-1

I'm trying to apply filters to a large matrix. The matrix "logcounts1" consists of 8978 rows and 4 columns.

The filter should be applied per row, so I could then select those rows in which at least one value is out of the interval. The filter makes use of an interval consisting on the mean of each row as a central value + - the standard deviation. Average and SD of each row is respectively comprised in vectors "Average1" and "SDr1".

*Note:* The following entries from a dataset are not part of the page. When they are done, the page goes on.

(* ===== verification/Hash.v ===== *)
(** * The hash table ([pjlib/src/pj/hash.c])

    A table is an array of [rows + 1] chains; a chain is the list of its
    entries, so that a [pj_hash_entry **] returned by [find_entry] is a
    position in the chain of a row (the position past the end is a link that
    holds [NULL]).  A key buffer is a list of bytes, a value pointer a [nat]
    ([NULL] is [None]).  An entry created with the [_np] calls points to the
    caller's key; the model keeps the bytes, that is, it assumes that the
    owner does not change the key of an entry that is in the table. *)

From S2P Require Import Prelude.
From stdpp Require Import sorting.
Local Open Scope Z_scope.

(** ** Definitions *)

Definition PJ_HASH_MULTIPLIER : Z := 33.
(** [(unsigned)-1] as a key length: the key is a NUL-terminated string. *)
Definition PJ_HASH_KEY_STRING : Z := 4294967295.

Definition pj_tolower (c : Z) : Z :=
  if (65 <=? c) && (c <=? 90) then c + 32 else c.

Record pj_hash_entry := mk_hash_entry {
  he_key : list Z;
  he_hash : Z;
  he_keylen : Z;
  he_value : nat
}.

Record pj_hash_table_t := mk_hash_table {
  table : list (list pj_hash_entry);
  count : nat;
  rows : Z
}.

#[export] Instance eta_hash_entry : Settable pj_hash_entry :=
  fun e => mk_hash_entry (he_key e) (he_hash e) (he_keylen e) (he_value e).
#[export] Instance eta_hash_table : Settable pj_hash_table_t :=
  fun h => mk_hash_table (table h) (count h) (rows h).

(** The bytes of a NUL-terminated string in a buffer. *)
Fixpoint cstr (buf : list Z) : option (list Z) :=
  match buf with
  | [] => None
  | c :: buf => if c =? 0 then Some [] else l ← cstr buf; Some (c :: l)
  end.

(** The bytes a key denotes. *)
Definition key_bytes (key : list Z) (keylen : Z) : option (list Z) :=
  if keylen =? PJ_HASH_KEY_STRING then cstr key
  else if decide (0 <= keylen <= Z.of_nat (length key))
       then Some (take (Z.to_nat keylen) key) else None.

Definition hash_step (hash c : Z) : Z := u32 (u32 (hash * PJ_HASH_MULTIPLIER) + c).

Definition pj_hash_calc (hash : Z) (key : list Z) (keylen : Z) : option Z :=
  bytes ← key_bytes key keylen;
  Some (foldl hash_step hash bytes).

(** The hash, and the bytes written to [result]. *)
Fixpoint pj_hash_calc_tolower (hval : Z) (key : list Z) : Z * list Z :=
  match key with
  | [] => (hval, [])
  | c :: key =>
      let lower := pj_tolower c in
      let '(h, result) := pj_hash_calc_tolower (hash_step hval lower) key in
      (h, lower :: result)
  end.

(** [do table_size <<= 1; while (table_size < size)]. *)
Fixpoint round_up_loop (fuel : nat) (table_size size : Z) : option Z :=
  match fuel with
  | O => None
  | S fuel =>
      let table_size := u32 (Z.shiftl table_size 1) in
      if table_size <? size then round_up_loop fuel table_size size
      else Some table_size
  end.

Definition pj_hash_create (fuel : nat) (size : Z) : option pj_hash_table_t :=
  table_size ← round_up_loop fuel 8 size;
  let table_size := u32 (table_size - 1) in
  Some (mk_hash_table (replicate (Z.to_nat (table_size + 1)) []) 0 table_size).

(** [strncasecmp(a, b, n) == 0], for buffers of at least [n] bytes. *)
Fixpoint strncaseeq (n : nat) (a b : list Z) : bool :=
  match n, a, b with
  | S n, x :: a, y :: b =>
      (pj_tolower x =? pj_tolower y) && ((x =? 0) || strncaseeq n a b)
  | _, _, _ => true
  end.

Definition key_eq (lower : bool) (n : nat) (a b : list Z) : bool :=
  if lower then strncaseeq n a b else bool_decide (take n a = take n b).

(** The hash [find_entry] uses, and the bytes of the key. *)
Definition find_hash (key : list Z) (keylen : Z) (hval : option Z)
    (lower : bool) : option (Z * list Z) :=
  bytes ← key_bytes key keylen;
  let computed :=
    foldl (fun h c => hash_step h (if lower then pj_tolower c else c)) 0 bytes in
  Some (match hval with
        | Some h => if h =? 0 then computed else h
        | None => computed
        end, bytes).

Definition entry_matches (lower : bool) (hash : Z) (bytes : list Z)
    (e : pj_hash_entry) : bool :=
  (he_hash e =? hash) && (he_keylen e =? Z.of_nat (length bytes)) &&
  key_eq lower (length bytes) (he_key e) bytes.

(** The scan of a chain: the position of the link that points to the
    matching entry, or of the last link. *)
Fixpoint scan_chain (lower : bool) (hash : Z) (bytes : list Z)
    (chain : list pj_hash_entry) : nat :=
  match chain with
  | [] => O
  | e :: chain =>
      if entry_matches lower hash bytes e then O
      else S (scan_chain lower hash bytes chain)
  end.

(** Result: the row and the position of the link, the hash reported back in
    [*hval], and the table (changed when an entry was created). *)
Definition find_entry (ht : pj_hash_table_t) (key : list Z) (keylen : Z)
    (val : option nat) (hval : option Z) (lower : bool)
    : option (Z * nat * Z * pj_hash_table_t) :=
  '(hash, bytes) ← find_hash key keylen hval lower;
  let row := Z.land hash (rows ht) in
  chain ← zlookup (table ht) row;
  let p := scan_chain lower hash bytes chain in
  match chain !! p, val with
  | None, Some v =>
      let entry := mk_hash_entry bytes hash (Z.of_nat (length bytes)) v in
      t ← zstore (table ht) row (chain ++ [entry]);
      Some (row, p, hash, ht <| table := t |> <| count := S (count ht) |>)
  | _, _ => Some (row, p, hash, ht)
  end.

(** [*p_entry]. *)
Definition read_link (ht : pj_hash_table_t) (row : Z) (p : nat)
    : option (option pj_hash_entry) :=
  chain ← zlookup (table ht) row; Some (chain !! p).

(** The value, and the hash reported back. *)
Definition hash_get (ht : pj_hash_table_t) (key : list Z) (keylen : Z)
    (hval : option Z) (lower : bool) : option (option nat * Z) :=
  '(row, p, h, _) ← find_entry ht key keylen None hval lower;
  entry ← read_link ht row p;
  Some (he_value <$> (entry : option pj_hash_entry), h).

Definition pj_hash_get ht key keylen hval := hash_get ht key keylen hval false.
Definition pj_hash_get_lower ht key keylen hval := hash_get ht key keylen hval true.

Definition hash_set (ht : pj_hash_table_t) (key : list Z) (keylen hval : Z)
    (value : option nat) (lower : bool) : option pj_hash_table_t :=
  '(row, p, _, ht) ← find_entry ht key keylen value (Some hval) lower;
  chain ← zlookup (table ht) row;
  match chain !! p with
  | None => Some ht
  | Some e =>
      match value with
      | None =>
          t ← zstore (table ht) row (delete p chain);
          Some (ht <| table := t |> <| count := (count ht - 1)%nat |>)
      | Some v =>
          t ← zstore (table ht) row (<[p := e <| he_value := v |>]> chain);
          Some (ht <| table := t |>)
      end
  end.

Definition pj_hash_set ht key keylen hval value :=
  hash_set ht key keylen hval value false.
Definition pj_hash_set_lower ht key keylen hval value :=
  hash_set ht key keylen hval value true.
(** Without a pool the entry lives in the caller's buffer. *)
Definition pj_hash_set_np ht key keylen hval value :=
  hash_set ht key keylen hval value false.
Definition pj_hash_set_np_lower ht key keylen hval value :=
  hash_set ht key keylen hval value true.

Definition pj_hash_count (ht : pj_hash_table_t) : nat := count ht.

(** An iterator: the row, and the chain from the current entry on. *)
Record pj_hash_iterator_t := mk_hash_iterator {
  it_index : Z;
  it_entry : list pj_hash_entry
}.

(** [for (; it->index <= ht->rows; ++it->index)] up to the first entry. *)
Fixpoint scan_rows (fuel : nat) (ht : pj_hash_table_t) (index : Z)
    : option (option pj_hash_iterator_t) :=
  match fuel with
  | O => None
  | S fuel =>
      if index <=? rows ht then
        chain ← zlookup (table ht) index;
        match chain with
        | [] => scan_rows fuel ht (index + 1)
        | _ => Some (Some (mk_hash_iterator index chain))
        end
      else Some None
  end.

(** The fuel: one more than the number of rows left. *)
Definition rows_fuel (ht : pj_hash_table_t) (index : Z) : nat :=
  Z.to_nat (rows ht + 2 - index).

Definition pj_hash_first (ht : pj_hash_table_t)
    : option (option pj_hash_iterator_t) :=
  scan_rows (rows_fuel ht 0) ht 0.

Definition pj_hash_next (ht : pj_hash_table_t) (it : pj_hash_iterator_t)
    : option (option pj_hash_iterator_t) :=
  match it_entry it with
  | [] => None
  | _ :: [] => scan_rows (rows_fuel ht (it_index it + 1)) ht (it_index it + 1)
  | _ :: next => Some (Some (mk_hash_iterator (it_index it) next))
  end.

Definition pj_hash_this (it : pj_hash_iterator_t) : option nat :=
  he_value <$> head (it_entry it).

(** A client's loop over the table: the values seen. *)
Fixpoint hash_walk (fuel : nat) (ht : pj_hash_table_t)
    (it : option pj_hash_iterator_t) : option (list nat) :=
  match fuel, it with
  | _, None => Some []
  | O, Some _ => None
  | S fuel, Some it =>
      v ← pj_hash_this it;
      it ← pj_hash_next ht it;
      vs ← hash_walk fuel ht it;
      Some (v :: vs)
  end.

(** ** The contract *)

(** Keys that differ in case only are the same key of a [lower] table. *)
Definition canon (lower : bool) (bytes : list Z) : list Z :=
  if lower then pj_tolower <$> bytes else bytes.

(** Keys of a [lower] table have no NUL byte (at which [strncasecmp] would
    stop) before their last one; the transaction keys of RFC 2543 end in one. *)
Definition key_ok (lower : bool) (bytes : list Z) : Prop :=
  Forall (fun c => 0 <= c < 256) bytes /\ (lower = true -> 0 ∉ removelast bytes).

Definition hash_of (lower : bool) (bytes : list Z) : Z :=
  foldl (fun h c => hash_step h (if lower then pj_tolower c else c)) 0 bytes.

(** What an entry contributes to the abstract map. *)
Definition entry_pair (lower : bool) (e : pj_hash_entry) : list Z * nat :=
  (canon lower (he_key e), he_value e).

Definition all_entries (ht : pj_hash_table_t) : list pj_hash_entry :=
  concat (table ht).

Definition contents (lower : bool) (ht : pj_hash_table_t) : gmap (list Z) nat :=
  list_to_map (entry_pair lower <$> all_entries ht).

Record entry_ok (lower : bool) (rows : Z) (i : nat) (e : pj_hash_entry) : Prop :=
  mk_entry_ok {
  eo_key : key_ok lower (he_key e);
  eo_hash : he_hash e = hash_of lower (he_key e);
  eo_len : he_keylen e = Z.of_nat (length (he_key e));
  eo_row : Z.land (he_hash e) rows = Z.of_nat i
}.

Record hash_inv (lower : bool) (ht : pj_hash_table_t) : Prop := mk_hash_inv {
  hi_rows : 0 <= rows ht;
  hi_len : Z.of_nat (length (table ht)) = rows ht + 1;
  hi_entry : forall i chain e, table ht !! i = Some chain -> e ∈ chain ->
    entry_ok lower (rows ht) i e;
  hi_nodup : NoDup (canon lower ∘ he_key <$> all_entries ht);
  hi_count : count ht = length (all_entries ht)
}.

(** A caller either lets the table compute the hash or passes the right one. *)
Definition hval_ok (lower : bool) (bytes : list Z) (hval : Z) : Prop :=
  hval = 0 \/ hval = hash_of lower bytes.

(** ** Lemmas: hashing *)

Lemma hash_step_range h c : is_u32 (hash_step h c).
Proof. apply u32_range. Qed.

Lemma foldl_range {A} (f : A -> Z) bytes h :
  is_u32 h -> is_u32 (foldl (fun h c => hash_step h (f c)) h bytes).
Proof.
  revert h. induction bytes as [|c bytes IH]; intros h Hh; [done|].
  apply IH, hash_step_range.
Qed.

Lemma hash_of_range lower bytes : is_u32 (hash_of lower bytes).
Proof. apply foldl_range. by unfold is_u32. Qed.

Lemma land_rows h r : 0 <= h -> 0 <= r -> 0 <= Z.land h r < r + 1.
Proof.
  intros Hh Hr. split; [by apply Z.land_nonneg; left|].
  assert (Z.land h r <= r); [|lia].
  destruct (Z.eq_dec r 0) as [->|]; [by rewrite Z.land_0_r|].
  apply Z.ldiff_le; [done|]. apply Z.bits_inj'. intros k Hk.
  rewrite Z.ldiff_spec, Z.land_spec, Z.bits_0.
  by destruct (Z.testbit h k), (Z.testbit r k).
Qed.

Lemma hash_of_canon lower bytes :
  hash_of lower bytes = hash_of false (canon lower bytes).
Proof.
  destruct lower; [|done]. unfold hash_of. cbn [canon].
  generalize 0. induction bytes as [|c bytes IH]; intros h; [done|].
  cbn. apply IH.
Qed.

Lemma find_hash_ok key keylen hval lower bytes :
  key_bytes key keylen = Some bytes ->
  (forall h, hval = Some h -> hval_ok lower bytes h) ->
  find_hash key keylen hval lower = Some (hash_of lower bytes, bytes).
Proof.
  intros Hk Hv. unfold find_hash. obind Hk. do 2 f_equal.
  destruct hval as [h|]; [|done].
  destruct (Hv h eq_refl) as [->| ->]; [done|]. by case_match.
Qed.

I also defined matrices "alpha" for rows in which at least one column value is out of the range of the interval and "beta" to store rows whose values keep in the interval at all times.

for (i in 1:8978) {
if (logcounts1[i,1] > average1 [i]+SDr1[i] | logcounts1[i,2] > average1 [i]+SDr1[i] | logcounts1[i,3] > average1 [i]+SDr1[i] | logcounts1[i,4] > average1 [i]+SDr1[i] | logcounts1[i,1] < average1 [i]+SDr1[i] | logcounts1[i,2] < average1 [i]+SDr1[i] | logcounts1[i,3] > average1 [i]+SDr1[i] | logcounts1[i,4] > average1 [i]+SDr1[i]) {
alpha <- rbind(alpha,logcounts1[i,])
} else {
beta <- rbind(beta, logcounts1[i,])
}
}

I really hope you can help me out guys, I'm quite new on this. Bests

I made an example on excel <- click here

Basically, red cells are values going of the interval (mean+-StandardDeviation). Then rows 1,2 and 5, which have out-of-range values should be stored in a new matrix "alpha", so the output should then be:

Alpha selected matrix

Besides, rows not containing any out-of-range values should also be stored in another matrix ("beta"), of output:

Beta selected matrix

  • 1
    Can you show a small sample input and output? The loop seems unnecessary, but it's hard to be sure without a test case. Just share a sample matrix with 5 rows and the expected output. – Gregor Thomas Apr 13 '18 at 15:56
  • I actually don't know how to share a table here in the comments section... – Fernando Delgado Chaves Apr 13 '18 at 17:09
  • Don't share a table in the comments section. Click the "edit" button and share it in your question. If you have a table `x` in R, you can get a copy/pasteable object definition with `dput(x)`. If you have a big matrix, you can share `dput(head(x))` for the first 6 rows. Or you can just share a definition like `x = matrix(c(...))`. – Gregor Thomas Apr 13 '18 at 17:28
  • Well, I guess I did it my way... – Fernando Delgado Chaves Apr 13 '18 at 17:41
  • Reproducible data is very helpful, e.g. by providing a bit of script to make a 10x4 matrix with some dummy values – rg255 Apr 13 '18 at 17:44
  • 1
    Images of data are useless. I want to be able to *test code*. I don't want to type the numbers from your picture into R. Please post an example using valid R syntax. – Gregor Thomas Apr 13 '18 at 18:08
  • @Fernandodelgadochaves I've updated my answer, if it solves your problem please acknowledge by accepting (and up voting) the answer. If not, comment so I can rectify it. – rg255 Apr 14 '18 at 04:59

1 Answers1

0

I've gone for a non-looping method, instead using subset. The top section is just producing reproducible data. Columns 7 and 8 are where I calculate the lower and upper bounds (mean - SD and mean + SD). I then use range to pull the lowest and highest values of the row in to columns 9 and 10 (it is not necessary to add these as columns but I did to help show you what is happening).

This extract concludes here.